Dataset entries
★ ★ ★ ★

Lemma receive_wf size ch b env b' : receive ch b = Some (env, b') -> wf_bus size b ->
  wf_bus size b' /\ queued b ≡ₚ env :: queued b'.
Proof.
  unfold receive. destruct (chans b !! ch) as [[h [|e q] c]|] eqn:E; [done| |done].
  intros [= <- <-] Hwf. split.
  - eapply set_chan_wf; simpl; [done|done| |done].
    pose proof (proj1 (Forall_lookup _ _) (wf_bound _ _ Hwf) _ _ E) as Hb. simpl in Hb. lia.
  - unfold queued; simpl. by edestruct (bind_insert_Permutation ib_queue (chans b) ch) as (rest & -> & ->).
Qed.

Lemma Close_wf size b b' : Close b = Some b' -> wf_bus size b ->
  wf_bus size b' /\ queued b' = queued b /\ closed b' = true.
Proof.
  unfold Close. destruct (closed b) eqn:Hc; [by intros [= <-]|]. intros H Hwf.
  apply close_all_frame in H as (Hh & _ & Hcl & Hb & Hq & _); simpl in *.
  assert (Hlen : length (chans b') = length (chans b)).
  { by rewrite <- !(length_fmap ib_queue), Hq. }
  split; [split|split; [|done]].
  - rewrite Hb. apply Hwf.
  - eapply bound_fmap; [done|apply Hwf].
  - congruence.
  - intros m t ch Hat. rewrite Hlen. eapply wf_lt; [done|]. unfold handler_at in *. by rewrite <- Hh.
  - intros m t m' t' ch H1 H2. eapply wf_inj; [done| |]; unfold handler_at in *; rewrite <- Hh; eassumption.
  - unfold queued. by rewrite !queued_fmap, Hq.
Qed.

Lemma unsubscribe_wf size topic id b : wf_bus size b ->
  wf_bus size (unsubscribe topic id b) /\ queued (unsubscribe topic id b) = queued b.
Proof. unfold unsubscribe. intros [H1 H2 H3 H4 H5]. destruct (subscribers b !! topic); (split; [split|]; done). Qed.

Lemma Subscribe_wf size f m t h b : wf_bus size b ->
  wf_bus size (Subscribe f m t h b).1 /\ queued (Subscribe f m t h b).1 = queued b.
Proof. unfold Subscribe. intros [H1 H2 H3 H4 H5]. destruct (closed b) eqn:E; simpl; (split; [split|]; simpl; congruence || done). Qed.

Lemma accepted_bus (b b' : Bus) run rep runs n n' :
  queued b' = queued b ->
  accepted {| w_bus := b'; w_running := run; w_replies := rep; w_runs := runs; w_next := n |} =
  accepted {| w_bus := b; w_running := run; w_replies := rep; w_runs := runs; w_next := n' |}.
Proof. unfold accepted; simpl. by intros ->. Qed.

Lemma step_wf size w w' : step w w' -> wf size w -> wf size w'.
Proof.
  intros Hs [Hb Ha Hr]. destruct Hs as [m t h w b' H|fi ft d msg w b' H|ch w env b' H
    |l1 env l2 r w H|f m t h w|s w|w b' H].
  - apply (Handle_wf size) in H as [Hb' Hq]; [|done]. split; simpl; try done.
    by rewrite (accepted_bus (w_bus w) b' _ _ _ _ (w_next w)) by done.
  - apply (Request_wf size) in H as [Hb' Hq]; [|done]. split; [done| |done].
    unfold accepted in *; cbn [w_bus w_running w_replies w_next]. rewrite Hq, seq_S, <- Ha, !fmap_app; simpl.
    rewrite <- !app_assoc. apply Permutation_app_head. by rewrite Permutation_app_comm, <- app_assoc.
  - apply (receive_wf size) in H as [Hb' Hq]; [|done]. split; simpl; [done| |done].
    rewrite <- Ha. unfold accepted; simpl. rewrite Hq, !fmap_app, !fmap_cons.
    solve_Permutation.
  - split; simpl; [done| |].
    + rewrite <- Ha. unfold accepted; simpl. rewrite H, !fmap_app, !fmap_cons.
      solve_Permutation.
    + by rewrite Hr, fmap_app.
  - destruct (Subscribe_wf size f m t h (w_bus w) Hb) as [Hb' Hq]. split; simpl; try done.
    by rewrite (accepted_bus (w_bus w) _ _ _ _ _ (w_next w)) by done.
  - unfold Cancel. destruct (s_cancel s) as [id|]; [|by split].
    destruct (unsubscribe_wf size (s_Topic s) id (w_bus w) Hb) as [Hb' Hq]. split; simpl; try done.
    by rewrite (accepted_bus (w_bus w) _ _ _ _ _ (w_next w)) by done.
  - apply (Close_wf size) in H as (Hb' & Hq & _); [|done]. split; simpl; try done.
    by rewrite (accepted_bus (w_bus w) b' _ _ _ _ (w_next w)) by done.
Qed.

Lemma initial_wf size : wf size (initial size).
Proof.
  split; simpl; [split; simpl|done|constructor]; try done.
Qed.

★ ★ ★ ★

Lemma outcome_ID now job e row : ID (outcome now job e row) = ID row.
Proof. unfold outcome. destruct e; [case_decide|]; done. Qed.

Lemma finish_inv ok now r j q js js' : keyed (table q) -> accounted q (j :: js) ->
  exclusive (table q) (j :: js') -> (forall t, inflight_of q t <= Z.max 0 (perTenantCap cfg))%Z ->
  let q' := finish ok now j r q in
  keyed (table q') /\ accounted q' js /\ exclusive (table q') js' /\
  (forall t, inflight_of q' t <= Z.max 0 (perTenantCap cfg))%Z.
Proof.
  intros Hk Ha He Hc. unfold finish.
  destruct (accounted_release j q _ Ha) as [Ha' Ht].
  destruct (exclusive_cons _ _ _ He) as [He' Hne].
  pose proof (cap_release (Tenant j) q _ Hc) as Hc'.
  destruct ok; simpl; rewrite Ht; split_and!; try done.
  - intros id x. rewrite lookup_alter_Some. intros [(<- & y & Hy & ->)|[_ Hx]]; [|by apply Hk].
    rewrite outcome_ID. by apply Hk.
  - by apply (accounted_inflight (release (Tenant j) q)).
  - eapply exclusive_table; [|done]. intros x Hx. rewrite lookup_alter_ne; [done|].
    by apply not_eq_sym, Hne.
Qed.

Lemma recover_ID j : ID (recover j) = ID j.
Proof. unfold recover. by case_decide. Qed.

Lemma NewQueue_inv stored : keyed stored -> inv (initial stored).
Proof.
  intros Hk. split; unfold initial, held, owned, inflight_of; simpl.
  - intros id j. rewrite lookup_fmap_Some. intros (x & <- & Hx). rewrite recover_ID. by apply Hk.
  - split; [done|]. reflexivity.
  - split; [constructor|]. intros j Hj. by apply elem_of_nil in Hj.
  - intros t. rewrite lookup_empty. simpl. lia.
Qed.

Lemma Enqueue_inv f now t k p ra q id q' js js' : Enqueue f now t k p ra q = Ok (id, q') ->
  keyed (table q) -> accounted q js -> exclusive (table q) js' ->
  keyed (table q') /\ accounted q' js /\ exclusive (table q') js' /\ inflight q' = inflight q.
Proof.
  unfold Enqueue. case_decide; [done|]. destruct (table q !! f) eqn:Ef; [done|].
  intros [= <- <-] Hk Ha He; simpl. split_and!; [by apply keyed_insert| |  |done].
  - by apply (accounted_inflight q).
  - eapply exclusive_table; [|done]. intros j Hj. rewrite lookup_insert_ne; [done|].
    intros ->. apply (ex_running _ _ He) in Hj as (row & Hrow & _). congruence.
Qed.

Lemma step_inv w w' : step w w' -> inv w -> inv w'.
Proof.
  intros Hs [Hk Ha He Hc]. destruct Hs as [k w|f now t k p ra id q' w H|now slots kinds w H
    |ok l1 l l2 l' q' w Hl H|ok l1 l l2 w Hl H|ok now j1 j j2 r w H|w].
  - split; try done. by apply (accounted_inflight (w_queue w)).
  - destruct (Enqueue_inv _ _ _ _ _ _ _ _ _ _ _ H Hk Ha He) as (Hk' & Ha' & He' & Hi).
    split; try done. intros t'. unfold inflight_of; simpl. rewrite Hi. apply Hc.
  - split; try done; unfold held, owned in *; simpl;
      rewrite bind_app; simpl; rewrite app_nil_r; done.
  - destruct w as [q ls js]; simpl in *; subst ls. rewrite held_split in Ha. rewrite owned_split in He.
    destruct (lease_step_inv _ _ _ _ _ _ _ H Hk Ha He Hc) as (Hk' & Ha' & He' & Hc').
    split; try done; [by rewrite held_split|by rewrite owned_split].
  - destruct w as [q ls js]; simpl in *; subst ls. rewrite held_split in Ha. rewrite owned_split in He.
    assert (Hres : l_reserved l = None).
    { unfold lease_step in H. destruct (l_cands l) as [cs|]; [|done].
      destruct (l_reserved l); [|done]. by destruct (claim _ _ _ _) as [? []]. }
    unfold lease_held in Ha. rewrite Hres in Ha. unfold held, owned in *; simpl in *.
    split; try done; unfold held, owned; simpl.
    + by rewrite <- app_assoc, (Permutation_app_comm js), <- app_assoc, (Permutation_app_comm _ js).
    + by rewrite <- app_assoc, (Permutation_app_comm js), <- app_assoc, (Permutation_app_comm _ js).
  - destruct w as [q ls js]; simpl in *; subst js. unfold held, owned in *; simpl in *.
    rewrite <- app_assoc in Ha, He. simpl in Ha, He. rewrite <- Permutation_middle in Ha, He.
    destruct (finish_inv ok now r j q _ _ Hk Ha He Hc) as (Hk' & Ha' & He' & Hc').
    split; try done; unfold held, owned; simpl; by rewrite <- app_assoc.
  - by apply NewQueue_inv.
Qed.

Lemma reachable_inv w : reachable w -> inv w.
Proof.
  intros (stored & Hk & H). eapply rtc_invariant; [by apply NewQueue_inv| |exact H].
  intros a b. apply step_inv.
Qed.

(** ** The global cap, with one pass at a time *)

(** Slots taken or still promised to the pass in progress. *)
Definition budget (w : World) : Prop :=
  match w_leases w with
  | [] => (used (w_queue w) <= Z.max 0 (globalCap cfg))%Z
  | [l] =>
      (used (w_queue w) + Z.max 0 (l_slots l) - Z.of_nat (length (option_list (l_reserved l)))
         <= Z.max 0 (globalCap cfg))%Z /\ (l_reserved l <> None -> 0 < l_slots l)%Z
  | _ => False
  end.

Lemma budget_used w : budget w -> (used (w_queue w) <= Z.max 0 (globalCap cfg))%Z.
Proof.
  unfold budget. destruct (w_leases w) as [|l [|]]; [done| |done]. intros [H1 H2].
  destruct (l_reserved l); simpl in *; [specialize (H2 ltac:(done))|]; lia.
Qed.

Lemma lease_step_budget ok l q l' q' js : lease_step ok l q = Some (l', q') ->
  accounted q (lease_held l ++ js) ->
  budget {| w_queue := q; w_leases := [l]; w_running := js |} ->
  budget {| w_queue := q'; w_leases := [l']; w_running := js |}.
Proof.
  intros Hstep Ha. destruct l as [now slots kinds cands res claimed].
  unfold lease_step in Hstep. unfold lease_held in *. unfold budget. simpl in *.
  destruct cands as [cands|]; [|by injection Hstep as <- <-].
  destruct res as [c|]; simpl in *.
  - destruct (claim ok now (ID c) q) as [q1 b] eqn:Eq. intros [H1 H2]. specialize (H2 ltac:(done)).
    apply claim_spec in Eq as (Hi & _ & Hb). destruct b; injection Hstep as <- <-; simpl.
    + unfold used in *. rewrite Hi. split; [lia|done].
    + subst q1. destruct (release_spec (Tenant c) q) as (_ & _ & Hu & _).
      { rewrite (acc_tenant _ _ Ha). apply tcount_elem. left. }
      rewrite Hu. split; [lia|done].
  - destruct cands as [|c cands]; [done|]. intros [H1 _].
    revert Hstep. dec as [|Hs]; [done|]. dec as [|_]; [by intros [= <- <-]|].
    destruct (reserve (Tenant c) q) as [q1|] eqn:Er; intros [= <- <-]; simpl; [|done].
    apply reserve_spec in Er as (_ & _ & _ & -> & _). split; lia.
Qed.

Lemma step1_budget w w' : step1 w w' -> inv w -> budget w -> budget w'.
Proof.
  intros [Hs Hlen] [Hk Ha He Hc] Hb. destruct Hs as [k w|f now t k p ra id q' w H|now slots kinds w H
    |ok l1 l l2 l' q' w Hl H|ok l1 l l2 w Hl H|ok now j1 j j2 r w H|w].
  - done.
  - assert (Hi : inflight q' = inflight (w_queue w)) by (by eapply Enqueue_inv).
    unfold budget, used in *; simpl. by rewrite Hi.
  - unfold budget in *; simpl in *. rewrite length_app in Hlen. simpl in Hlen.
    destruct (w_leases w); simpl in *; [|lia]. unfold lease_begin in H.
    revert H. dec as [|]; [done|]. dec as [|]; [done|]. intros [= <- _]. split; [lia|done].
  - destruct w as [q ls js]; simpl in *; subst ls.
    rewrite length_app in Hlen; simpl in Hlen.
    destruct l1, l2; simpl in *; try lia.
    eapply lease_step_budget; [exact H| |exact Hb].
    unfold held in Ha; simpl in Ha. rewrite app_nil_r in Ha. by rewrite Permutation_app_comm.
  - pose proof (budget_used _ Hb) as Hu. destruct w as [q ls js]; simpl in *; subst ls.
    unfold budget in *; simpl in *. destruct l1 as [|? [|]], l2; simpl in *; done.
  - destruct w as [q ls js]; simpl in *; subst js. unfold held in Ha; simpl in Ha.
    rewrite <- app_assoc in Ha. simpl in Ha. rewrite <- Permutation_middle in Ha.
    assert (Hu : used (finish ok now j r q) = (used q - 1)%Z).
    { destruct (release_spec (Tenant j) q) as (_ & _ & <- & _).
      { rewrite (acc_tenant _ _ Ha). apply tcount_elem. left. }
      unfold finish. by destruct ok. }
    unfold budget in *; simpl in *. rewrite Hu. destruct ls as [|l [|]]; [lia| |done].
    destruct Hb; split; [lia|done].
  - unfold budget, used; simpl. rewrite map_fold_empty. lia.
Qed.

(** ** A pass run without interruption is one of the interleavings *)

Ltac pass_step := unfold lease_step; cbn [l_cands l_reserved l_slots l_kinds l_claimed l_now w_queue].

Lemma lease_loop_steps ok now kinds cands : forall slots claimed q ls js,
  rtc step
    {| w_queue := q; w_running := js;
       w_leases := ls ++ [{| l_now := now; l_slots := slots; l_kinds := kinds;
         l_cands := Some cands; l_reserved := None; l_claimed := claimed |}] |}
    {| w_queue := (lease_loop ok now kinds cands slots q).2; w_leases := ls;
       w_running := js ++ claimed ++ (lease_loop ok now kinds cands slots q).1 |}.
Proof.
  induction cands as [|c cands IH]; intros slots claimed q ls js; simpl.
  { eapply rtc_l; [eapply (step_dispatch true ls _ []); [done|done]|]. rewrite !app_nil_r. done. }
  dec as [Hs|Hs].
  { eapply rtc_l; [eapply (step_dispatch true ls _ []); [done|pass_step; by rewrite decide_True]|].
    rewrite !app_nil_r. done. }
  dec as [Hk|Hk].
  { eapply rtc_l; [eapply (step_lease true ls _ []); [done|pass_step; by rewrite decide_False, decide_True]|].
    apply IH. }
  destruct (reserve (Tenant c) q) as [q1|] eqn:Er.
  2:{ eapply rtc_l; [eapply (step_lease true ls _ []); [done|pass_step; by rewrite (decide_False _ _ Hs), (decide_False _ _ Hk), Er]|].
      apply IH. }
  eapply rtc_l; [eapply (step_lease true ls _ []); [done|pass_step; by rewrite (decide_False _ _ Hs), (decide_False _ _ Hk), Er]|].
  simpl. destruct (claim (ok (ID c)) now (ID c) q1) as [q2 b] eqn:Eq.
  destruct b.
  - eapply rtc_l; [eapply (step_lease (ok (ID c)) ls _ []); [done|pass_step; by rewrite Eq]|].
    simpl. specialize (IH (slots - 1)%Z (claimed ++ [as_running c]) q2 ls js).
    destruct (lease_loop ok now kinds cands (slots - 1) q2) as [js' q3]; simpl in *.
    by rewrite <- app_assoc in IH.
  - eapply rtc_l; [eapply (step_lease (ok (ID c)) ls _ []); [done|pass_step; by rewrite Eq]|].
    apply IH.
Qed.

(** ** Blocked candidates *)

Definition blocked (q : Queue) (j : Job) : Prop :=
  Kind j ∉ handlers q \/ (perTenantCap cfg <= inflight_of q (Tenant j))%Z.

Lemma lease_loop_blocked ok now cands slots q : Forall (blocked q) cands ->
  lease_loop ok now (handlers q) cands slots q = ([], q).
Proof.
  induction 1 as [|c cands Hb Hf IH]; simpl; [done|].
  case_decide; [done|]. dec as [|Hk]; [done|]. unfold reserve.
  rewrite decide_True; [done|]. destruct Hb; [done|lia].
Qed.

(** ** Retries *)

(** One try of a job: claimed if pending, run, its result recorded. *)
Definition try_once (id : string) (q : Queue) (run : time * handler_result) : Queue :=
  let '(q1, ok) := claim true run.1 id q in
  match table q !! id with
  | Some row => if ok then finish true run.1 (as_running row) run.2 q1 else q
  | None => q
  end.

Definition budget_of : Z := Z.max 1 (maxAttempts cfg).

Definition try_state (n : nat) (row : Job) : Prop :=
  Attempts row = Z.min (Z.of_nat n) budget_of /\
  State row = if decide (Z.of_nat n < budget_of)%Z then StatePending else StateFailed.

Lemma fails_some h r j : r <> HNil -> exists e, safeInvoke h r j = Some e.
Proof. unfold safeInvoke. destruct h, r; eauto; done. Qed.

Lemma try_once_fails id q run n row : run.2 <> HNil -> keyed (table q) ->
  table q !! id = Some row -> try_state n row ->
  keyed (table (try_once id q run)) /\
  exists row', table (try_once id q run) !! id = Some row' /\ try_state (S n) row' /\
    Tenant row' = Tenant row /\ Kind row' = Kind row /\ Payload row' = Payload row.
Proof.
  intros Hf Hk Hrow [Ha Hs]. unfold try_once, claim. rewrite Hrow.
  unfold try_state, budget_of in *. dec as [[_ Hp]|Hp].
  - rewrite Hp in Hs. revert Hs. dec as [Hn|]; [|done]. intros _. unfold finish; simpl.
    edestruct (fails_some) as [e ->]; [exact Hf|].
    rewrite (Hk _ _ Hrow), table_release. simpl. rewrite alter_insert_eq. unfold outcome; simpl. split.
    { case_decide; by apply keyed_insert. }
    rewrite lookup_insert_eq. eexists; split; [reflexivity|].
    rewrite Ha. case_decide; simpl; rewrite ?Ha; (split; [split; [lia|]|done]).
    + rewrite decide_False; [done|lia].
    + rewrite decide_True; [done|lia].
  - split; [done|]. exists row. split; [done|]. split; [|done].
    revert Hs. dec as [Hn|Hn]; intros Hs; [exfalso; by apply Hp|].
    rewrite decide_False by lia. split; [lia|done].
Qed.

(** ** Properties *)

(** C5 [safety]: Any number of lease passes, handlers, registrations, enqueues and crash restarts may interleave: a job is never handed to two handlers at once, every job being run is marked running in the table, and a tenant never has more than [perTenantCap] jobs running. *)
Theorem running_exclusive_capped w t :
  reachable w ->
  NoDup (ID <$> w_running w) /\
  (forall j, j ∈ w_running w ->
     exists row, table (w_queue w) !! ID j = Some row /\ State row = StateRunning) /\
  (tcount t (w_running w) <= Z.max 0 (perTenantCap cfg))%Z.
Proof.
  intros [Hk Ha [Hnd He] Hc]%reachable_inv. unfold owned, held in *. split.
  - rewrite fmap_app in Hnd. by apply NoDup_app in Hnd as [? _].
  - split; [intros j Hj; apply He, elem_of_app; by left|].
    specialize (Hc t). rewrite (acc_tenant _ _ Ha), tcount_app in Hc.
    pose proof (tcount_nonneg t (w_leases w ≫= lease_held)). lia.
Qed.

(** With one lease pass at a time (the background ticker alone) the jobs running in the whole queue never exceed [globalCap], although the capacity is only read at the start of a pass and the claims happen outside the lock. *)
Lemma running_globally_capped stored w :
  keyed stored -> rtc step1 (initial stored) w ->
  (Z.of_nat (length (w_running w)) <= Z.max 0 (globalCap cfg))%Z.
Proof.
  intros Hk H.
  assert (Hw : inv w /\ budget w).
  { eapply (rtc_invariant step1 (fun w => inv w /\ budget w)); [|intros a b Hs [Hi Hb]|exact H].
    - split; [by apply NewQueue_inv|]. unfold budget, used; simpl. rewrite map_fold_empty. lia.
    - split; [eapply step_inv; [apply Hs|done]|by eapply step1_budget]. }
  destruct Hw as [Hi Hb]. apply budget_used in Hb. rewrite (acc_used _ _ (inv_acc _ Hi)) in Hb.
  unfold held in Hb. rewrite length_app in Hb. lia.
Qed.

★ ★ ★ ★

__The task__:
Search the data for "revert". Copy every matching line.

__Response__:
    revert Hstep. dec as [|Hs]; [done|]. dec as [|_]; [by intros [= <- <-]|].
    revert H. dec as [|]; [done|]. dec as [|]; [done|]. intros [= <- _]. split; [lia|done].
  - rewrite Hp in Hs. revert Hs. dec as [Hn|]; [|done]. intros _. unfold finish; simpl.
    revert Hs. dec as [Hn|Hn]; intros Hs; [exfalso; by apply Hp|].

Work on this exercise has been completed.